__Saved data entries__
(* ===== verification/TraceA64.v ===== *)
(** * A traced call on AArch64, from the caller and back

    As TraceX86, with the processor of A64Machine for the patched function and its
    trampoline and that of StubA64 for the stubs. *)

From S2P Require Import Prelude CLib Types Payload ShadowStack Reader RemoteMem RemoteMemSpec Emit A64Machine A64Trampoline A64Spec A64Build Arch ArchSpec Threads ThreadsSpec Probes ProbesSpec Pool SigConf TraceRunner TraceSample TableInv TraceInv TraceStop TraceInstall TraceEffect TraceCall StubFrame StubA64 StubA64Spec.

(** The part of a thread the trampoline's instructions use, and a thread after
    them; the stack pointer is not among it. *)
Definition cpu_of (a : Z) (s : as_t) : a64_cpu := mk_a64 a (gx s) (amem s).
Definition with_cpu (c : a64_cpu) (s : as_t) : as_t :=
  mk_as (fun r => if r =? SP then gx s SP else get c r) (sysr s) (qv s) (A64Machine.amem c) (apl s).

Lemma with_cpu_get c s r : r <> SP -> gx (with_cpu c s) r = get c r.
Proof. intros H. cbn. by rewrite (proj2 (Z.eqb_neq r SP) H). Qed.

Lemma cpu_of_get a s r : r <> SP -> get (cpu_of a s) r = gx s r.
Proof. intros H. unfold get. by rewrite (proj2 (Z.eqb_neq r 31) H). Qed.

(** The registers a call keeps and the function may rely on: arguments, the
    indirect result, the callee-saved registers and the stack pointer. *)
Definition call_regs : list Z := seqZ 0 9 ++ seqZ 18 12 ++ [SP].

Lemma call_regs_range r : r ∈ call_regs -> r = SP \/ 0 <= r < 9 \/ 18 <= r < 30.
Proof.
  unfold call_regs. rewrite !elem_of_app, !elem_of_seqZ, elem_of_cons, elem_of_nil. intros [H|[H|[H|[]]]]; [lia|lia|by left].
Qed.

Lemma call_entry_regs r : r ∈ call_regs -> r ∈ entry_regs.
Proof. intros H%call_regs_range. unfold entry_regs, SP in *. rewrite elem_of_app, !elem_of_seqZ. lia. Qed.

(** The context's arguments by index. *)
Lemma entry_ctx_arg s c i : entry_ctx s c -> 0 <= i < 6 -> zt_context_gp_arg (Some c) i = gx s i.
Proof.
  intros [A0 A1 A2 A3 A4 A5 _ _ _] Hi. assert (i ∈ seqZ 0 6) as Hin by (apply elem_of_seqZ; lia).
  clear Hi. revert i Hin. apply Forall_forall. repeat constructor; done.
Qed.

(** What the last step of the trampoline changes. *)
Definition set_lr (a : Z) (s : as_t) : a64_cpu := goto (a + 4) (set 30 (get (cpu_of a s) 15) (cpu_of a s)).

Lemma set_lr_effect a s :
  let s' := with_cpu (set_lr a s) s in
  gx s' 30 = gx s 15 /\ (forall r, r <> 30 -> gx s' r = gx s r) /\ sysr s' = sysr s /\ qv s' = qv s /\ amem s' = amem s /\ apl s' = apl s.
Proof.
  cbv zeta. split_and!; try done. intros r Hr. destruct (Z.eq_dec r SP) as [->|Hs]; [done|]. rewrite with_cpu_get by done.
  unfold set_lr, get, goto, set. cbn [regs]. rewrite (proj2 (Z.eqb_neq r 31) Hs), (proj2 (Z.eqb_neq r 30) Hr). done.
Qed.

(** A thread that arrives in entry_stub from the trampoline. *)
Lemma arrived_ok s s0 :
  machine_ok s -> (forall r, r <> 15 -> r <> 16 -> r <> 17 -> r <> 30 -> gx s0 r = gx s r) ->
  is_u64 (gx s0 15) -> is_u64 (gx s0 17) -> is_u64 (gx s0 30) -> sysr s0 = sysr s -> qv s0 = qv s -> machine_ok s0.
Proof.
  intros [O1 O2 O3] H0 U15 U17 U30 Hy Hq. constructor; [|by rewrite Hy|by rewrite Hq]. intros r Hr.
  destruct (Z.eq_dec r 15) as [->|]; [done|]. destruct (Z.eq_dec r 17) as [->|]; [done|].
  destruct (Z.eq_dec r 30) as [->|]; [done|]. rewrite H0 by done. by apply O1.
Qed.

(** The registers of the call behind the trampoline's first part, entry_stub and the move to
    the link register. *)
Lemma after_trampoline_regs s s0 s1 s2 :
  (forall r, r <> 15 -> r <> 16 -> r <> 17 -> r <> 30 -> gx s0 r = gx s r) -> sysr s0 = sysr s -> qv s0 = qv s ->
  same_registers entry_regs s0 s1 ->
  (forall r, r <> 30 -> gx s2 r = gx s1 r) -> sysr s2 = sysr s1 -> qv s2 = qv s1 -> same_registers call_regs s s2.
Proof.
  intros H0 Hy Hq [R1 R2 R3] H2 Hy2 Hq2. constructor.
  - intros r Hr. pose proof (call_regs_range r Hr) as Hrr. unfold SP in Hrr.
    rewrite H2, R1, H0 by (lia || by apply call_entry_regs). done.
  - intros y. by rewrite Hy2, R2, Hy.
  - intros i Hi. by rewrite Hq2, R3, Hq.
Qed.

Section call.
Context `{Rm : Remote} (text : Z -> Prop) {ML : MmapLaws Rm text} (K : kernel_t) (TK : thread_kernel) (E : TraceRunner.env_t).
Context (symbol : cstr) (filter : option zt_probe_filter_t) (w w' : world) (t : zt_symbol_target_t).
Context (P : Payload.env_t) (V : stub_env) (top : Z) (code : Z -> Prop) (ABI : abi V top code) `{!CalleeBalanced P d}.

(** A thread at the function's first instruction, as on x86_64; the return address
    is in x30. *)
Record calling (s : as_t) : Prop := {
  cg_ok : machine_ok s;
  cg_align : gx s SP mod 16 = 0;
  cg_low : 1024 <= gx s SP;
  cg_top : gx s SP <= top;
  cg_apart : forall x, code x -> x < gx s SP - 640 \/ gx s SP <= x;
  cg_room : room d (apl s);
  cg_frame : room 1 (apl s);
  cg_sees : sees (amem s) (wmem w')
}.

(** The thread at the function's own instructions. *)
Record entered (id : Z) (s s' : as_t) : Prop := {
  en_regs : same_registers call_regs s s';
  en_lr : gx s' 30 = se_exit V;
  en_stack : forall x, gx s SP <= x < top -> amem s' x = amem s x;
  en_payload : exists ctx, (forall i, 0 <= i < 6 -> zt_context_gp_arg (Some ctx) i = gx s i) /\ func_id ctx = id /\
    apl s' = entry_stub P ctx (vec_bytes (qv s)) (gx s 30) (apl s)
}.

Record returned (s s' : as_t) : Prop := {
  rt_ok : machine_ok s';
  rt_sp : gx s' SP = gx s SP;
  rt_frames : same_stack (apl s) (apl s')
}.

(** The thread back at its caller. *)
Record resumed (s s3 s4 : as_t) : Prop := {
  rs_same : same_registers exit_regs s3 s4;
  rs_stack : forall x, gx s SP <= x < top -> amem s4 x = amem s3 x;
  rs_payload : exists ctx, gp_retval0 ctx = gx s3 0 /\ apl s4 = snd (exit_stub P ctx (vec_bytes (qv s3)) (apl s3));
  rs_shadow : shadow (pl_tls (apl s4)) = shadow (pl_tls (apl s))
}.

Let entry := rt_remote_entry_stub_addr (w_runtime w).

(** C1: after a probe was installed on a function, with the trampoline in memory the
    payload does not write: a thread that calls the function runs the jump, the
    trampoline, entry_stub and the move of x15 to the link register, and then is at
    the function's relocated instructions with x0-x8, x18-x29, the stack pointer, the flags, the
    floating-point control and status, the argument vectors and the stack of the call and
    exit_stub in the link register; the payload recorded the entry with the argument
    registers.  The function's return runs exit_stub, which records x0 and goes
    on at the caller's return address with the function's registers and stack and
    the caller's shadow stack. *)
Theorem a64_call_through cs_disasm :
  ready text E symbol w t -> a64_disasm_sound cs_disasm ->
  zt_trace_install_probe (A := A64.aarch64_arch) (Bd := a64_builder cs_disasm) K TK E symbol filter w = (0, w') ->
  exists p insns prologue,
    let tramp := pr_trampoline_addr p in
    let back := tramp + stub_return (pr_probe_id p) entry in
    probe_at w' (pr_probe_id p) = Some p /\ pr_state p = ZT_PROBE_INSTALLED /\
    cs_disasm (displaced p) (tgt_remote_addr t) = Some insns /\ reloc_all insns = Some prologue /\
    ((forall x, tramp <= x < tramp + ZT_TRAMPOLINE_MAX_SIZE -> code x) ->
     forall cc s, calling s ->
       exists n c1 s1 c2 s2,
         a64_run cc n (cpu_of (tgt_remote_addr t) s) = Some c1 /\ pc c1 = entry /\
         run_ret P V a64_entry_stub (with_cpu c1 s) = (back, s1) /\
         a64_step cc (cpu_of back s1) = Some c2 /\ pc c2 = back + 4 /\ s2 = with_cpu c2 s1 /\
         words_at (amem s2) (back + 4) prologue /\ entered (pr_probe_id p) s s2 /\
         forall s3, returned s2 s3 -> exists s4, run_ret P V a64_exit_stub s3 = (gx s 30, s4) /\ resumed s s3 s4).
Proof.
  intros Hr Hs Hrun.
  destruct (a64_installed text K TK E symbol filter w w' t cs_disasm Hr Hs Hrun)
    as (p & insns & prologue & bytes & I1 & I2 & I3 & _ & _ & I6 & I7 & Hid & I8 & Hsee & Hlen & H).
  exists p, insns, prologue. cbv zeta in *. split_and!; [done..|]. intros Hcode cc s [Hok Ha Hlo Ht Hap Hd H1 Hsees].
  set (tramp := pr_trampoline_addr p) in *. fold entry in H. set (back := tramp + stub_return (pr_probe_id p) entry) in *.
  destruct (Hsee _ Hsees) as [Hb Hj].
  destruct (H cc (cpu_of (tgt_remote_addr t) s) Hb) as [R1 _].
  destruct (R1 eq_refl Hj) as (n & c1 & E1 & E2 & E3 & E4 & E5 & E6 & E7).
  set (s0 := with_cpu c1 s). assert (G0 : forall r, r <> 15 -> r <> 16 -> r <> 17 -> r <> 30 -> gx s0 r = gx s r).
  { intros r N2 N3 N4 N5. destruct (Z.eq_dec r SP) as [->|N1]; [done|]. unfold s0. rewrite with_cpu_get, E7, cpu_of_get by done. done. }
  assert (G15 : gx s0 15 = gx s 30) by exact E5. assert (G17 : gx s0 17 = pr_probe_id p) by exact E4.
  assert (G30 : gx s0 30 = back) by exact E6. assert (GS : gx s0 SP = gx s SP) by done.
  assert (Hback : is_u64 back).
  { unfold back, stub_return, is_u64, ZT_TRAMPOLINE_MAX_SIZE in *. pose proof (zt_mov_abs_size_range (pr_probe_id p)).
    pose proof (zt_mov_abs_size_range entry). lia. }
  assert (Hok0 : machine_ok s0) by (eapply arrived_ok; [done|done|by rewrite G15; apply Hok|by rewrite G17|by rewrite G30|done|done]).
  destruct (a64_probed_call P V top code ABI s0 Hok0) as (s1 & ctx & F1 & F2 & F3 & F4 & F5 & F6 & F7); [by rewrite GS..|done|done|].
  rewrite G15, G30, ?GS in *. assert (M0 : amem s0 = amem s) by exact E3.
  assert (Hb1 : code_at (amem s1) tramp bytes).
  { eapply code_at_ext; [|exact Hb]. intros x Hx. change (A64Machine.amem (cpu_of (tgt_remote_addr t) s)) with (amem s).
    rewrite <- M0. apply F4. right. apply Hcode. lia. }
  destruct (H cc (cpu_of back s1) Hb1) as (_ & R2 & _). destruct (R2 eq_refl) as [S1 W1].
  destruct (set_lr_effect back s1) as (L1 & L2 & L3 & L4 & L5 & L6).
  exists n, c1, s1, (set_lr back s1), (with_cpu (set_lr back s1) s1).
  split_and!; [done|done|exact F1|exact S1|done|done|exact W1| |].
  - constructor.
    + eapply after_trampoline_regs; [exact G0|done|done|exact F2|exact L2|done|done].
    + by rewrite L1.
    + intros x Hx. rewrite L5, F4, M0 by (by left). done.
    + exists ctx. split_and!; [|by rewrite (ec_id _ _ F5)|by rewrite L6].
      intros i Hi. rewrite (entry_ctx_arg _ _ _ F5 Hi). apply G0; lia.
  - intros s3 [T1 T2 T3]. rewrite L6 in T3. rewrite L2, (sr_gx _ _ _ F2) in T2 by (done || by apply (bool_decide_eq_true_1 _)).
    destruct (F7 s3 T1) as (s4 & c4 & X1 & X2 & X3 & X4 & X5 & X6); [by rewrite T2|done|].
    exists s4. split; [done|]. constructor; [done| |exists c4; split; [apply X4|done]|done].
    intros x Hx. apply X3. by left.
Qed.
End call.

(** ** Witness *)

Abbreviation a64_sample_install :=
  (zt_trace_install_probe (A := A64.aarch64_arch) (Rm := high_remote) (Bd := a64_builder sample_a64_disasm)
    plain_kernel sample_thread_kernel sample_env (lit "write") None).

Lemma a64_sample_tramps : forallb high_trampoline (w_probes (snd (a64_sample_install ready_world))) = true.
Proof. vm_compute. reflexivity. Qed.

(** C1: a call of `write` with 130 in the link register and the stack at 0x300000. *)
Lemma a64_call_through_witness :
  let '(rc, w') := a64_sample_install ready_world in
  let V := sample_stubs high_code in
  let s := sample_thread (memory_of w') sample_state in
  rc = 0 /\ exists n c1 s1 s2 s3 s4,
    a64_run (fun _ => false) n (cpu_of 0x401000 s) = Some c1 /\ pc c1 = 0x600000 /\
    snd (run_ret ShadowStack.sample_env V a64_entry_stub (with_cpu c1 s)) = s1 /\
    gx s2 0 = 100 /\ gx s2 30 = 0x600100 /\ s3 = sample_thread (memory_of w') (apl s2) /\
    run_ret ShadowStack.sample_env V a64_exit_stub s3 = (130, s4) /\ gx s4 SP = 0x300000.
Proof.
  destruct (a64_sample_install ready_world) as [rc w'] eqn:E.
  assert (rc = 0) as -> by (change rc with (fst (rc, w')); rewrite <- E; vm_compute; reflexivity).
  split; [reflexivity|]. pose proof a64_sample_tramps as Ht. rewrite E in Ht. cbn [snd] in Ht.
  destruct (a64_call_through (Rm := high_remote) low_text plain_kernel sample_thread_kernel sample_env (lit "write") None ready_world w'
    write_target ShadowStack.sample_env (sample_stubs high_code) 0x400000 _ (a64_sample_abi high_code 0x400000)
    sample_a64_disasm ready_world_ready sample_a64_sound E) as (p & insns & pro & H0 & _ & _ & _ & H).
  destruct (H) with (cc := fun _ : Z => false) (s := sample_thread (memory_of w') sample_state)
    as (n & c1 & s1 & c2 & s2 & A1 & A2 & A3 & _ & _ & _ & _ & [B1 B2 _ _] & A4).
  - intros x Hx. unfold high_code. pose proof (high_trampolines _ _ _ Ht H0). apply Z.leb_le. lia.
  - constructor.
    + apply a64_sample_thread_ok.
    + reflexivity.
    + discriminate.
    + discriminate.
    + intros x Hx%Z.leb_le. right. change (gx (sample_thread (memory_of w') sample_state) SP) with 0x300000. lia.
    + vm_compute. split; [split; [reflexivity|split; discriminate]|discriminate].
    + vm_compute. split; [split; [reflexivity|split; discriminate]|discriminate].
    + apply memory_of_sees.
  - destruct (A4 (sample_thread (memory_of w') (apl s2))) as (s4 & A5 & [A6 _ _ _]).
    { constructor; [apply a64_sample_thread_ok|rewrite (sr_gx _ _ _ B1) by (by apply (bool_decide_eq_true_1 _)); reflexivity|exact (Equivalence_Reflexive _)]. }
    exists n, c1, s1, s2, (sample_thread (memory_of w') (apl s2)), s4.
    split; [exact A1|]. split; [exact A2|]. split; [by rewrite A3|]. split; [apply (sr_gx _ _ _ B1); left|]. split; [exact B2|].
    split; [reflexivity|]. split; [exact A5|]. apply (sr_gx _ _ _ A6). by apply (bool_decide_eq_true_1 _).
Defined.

__Directions__
Set down, unchanged, only those lines above that fall between the line with "- intros i Hi. by rewrite Hq2, R3, Hq." and the line with "Context (P : Payload.env_t)", the two end lines included.

__Response to the task__
  - intros i Hi. by rewrite Hq2, R3, Hq.
Qed.

Section call.
Context `{Rm : Remote} (text : Z -> Prop) {ML : MmapLaws Rm text} (K : kernel_t) (TK : thread_kernel) (E : TraceRunner.env_t).
Context (symbol : cstr) (filter : option zt_probe_filter_t) (w w' : world) (t : zt_symbol_target_t).
Context (P : Payload.env_t) (V : stub_env) (top : Z) (code : Z -> Prop) (ABI : abi V top code) `{!CalleeBalanced P d}.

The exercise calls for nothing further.